What started during the pandemic as a temporary operational shift has now evolved into one of the most contentious workplace issues facing unionized employers, public sector organizations, and large private employers alike.


Ontario’s provincial government ordered provincial public servants back to the office full-time as of January 2026, while the federal government confirmed that eligible hybrid public servants would be required onsite four days per week beginning July 2026. Major employers including RBC, BMO, and Scotiabank have also moved toward increased in-office attendance requirements.


The conflict, however, is not simply about where employees work.


It is about whether remote work has become an implied condition of employment, whether workplace policies are being applied consistently, and whether employers are properly balancing operational needs against employee accommodation obligations.


In Ontario’s public sector, AMAPCEO; representing approximately 40,000 employees, publicly challenged the employer over remote work requests, notice periods, and concerns that collective agreement obligations were not being properly followed.


At the same time, many employers argue that increased in-person attendance is necessary for collaboration, supervision, training, organizational culture, and operational effectiveness.


Both sides are often speaking from legitimate workplace interests. The problem is that by the time these disputes formally become grievances, human rights applications, or wrongful dismissal claims, the employment relationship itself has frequently already deteriorated.


That is where mediation becomes valuable.


Most remote work disputes are not purely legal disputes. They are relationship and communication disputes layered on top of legal issues. Employees may feel trust has been broken after reorganizing childcare, commuting, or living arrangements around remote work expectations. Employers may feel operational flexibility has been undermined by inconsistent attendance and fragmented workplace culture.

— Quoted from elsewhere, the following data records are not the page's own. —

(* ===== verification/BenchCommands.v ===== *)
(** * bench_commands.c: the common options and the start of the test programs

    [parse_common_args], the parent's side of [run_benchmarks] and
    [wait_benchmarks] are functions of the results of the system calls; the
    handshake between the parent and its children over SIGUSR1 is a step
    relation over both. *)

From S2P Require Import Prelude Cstr.
From stdpp Require Import relations.

#[local] Open Scope Z_scope.

(** ** Definitions *)

(** [args_t] *)
Record args_t : Type := Args { unpin_procs : Z; procs_go_where : Z; quit : Z }.

(** The options of [parse_common_args] in the order [getopt] gives them:
    [args], [has_p], and whether [-h] returned from the function. *)
Fixpoint parse_opts (opts : list opt_result) (args : args_t) (has_p : Z)
    : args_t * Z * bool :=
  match opts with
  | [] => (args, has_p, false)
  | (c, optarg) :: rest =>
      if ascii_code c =? 117 (* u *) then
        parse_opts rest (Args 1 (procs_go_where args) (quit args)) has_p
      else if ascii_code c =? 112 (* p *) then
        parse_opts rest
          (Args (unpin_procs args) (atoi (default EmptyString optarg)) (quit args)) 1
      else if ascii_code c =? 113 (* q *) then
        parse_opts rest (Args (unpin_procs args) (procs_go_where args) 1) has_p
      else if ascii_code c =? 104 (* h *) then (args, has_p, true)
      else parse_opts rest args has_p
  end.

(** [parse_common_args(argc, argv, args)]: the return value, [args] and
    whether the message about [-p] with [-u] was logged; [args] is whatever
    the caller's structure held before. *)
Definition parse_common_args (argv : list string) (args : args_t) : Z * args_t * bool :=
  let '(args, has_p, help) := parse_opts (getopt_all "hqup:" argv) args 0 in
  if (help : bool) then (0, args, false)
  else (0, args, negb (has_p =? 0) && negb (unpin_procs args =? 0)).

(** The globals [childpids] (NULL is [None]; a [pid] not yet written is
    [None]) and [num_childpids]. *)
Record bench_globals : Type := Globals {
  childpids : option (list (option Z));
  num_childpids : Z;
}.

(** The pid left in the first element by [memset(childpids, 1, sizeof *childpids)]. *)
Definition memset_pid : Z := 16843009.

(** The parent's turn through the fork loop: [forks] are the results of
    [fork()], -1 for an error.  The result says whether the loop ended
    without one. *)
Fixpoint fork_loop (prog : nat) (forks : list Z) (pids : list (option Z))
    : bool * list (option Z) :=
  match forks with
  | [] => (true, pids)
  | pid :: rest =>
      if pid =? -1 then (false, pids) else fork_loop (S prog) rest (<[prog := Some pid]> pids)
  end.

(** The second loop: [kill_ok] tells of each [kill] whether it returned 0. *)
Fixpoint kill_loop (pids : list (option Z)) (kill_ok : list bool) : outcome bool :=
  match pids, kill_ok with
  | pid :: pids, ok :: kill_ok =>
      _ ← of_opt pid; if (ok : bool) then kill_loop pids kill_ok else Done false
  | _, _ => Done true
  end.

(** [run_benchmarks] in the parent; with no program, [memset] writes behind
    the empty allocation. *)
Definition run_benchmarks (malloc_ok : bool) (forks : list Z) (kill_ok : list bool)
    (g : bench_globals) : outcome (bool * bench_globals) :=
  if negb malloc_ok then Done (true, Globals None (num_childpids g))
  else
    let n := length forks in
    _ ← c_defined (negb (n =? 0)%nat);
    let pids := Some memset_pid :: replicate (n - 1) None in
    let '(ok, pids) := fork_loop 0 forks pids in
    let g := Globals (Some pids) (Z.of_nat n) in
    if negb ok then Done (false, g)
    else ret ← kill_loop pids kill_ok; Done (ret, g).

(** The loop of [wait_benchmarks]; [waitpid] is the system call's result. *)
Fixpoint wait_loop (waitpid : Z -> Z) (pids : list (option Z)) (ret : Z) : outcome Z :=
  match pids with
  | [] => Done ret
  | pid :: rest =>
      p ← of_opt pid; wait_loop waitpid rest (if waitpid p <? 0 then -1 else ret)
  end.

Definition wait_benchmarks (waitpid : Z -> Z) (g : bench_globals)
    : outcome (Z * bench_globals) :=
  match childpids g with
  | None => Done (0, g)
  | Some pids =>
      ret ← wait_loop waitpid (take (Z.to_nat (num_childpids g)) pids) 0;
      Done (ret, Globals None (num_childpids g))
  end.

(** The child's preparation (case 0 of the switch, up to [CPU_FREE]): whether
    it reaches the [kill] of its parent.  [setaffinity_ok cpu] is the success
    of [sched_setaffinity] for the mask of that one CPU. *)
Definition child_setup (alloc_ok : bool) (num_cpus alloc_size target_cpu : Z)
    (setaffinity_ok : Z -> bool) : bool :=
  if negb alloc_ok then false
  else if alloc_size <=? 0 then false
  else if num_cpus <=? target_cpu then false
  else setaffinity_ok target_cpu.

(** *** The handshake

    SIGUSR1 is blocked in the parent before each [fork] and in the child by
    inheritance, so a signal sent is pending until [sigwait] takes it; a
    second one while the first is pending is lost. *)

Inductive child : Type :=
| NotForked
| Setup              (* before kill(getppid(), SIG_CHILD_PROC_UP) *)
| Up (pending : bool) (* in await_signal(SIG_EXEC_TEST_PROG) *)
| Exec               (* execv succeeded *)
| Failed             (* left the switch for cleanup *).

Litigation and arbitration can determine rights. They are far less effective at rebuilding working relationships or creating practical day-to-day solutions.


Mediation creates space for those conversations before positions fully harden.

In practice, mediated remote work disputes can lead to:

  • phased return-to-office arrangements,

  • hybrid scheduling agreements,

  • accommodation frameworks,

  • modified reporting structures,

  • or negotiated separation outcomes that allow both parties to move forward constructively.


Remote work disputes are not going away. As employers continue redefining workplace expectations, organizations that address these conflicts early, before they escalate into formal litigation, will generally preserve more working relationships, reduce organizational disruption, and avoid significant legal expense.


For employers, unions, and employees alike, the challenge is no longer whether remote work policies create conflict.


It is how that conflict is managed once it arrives.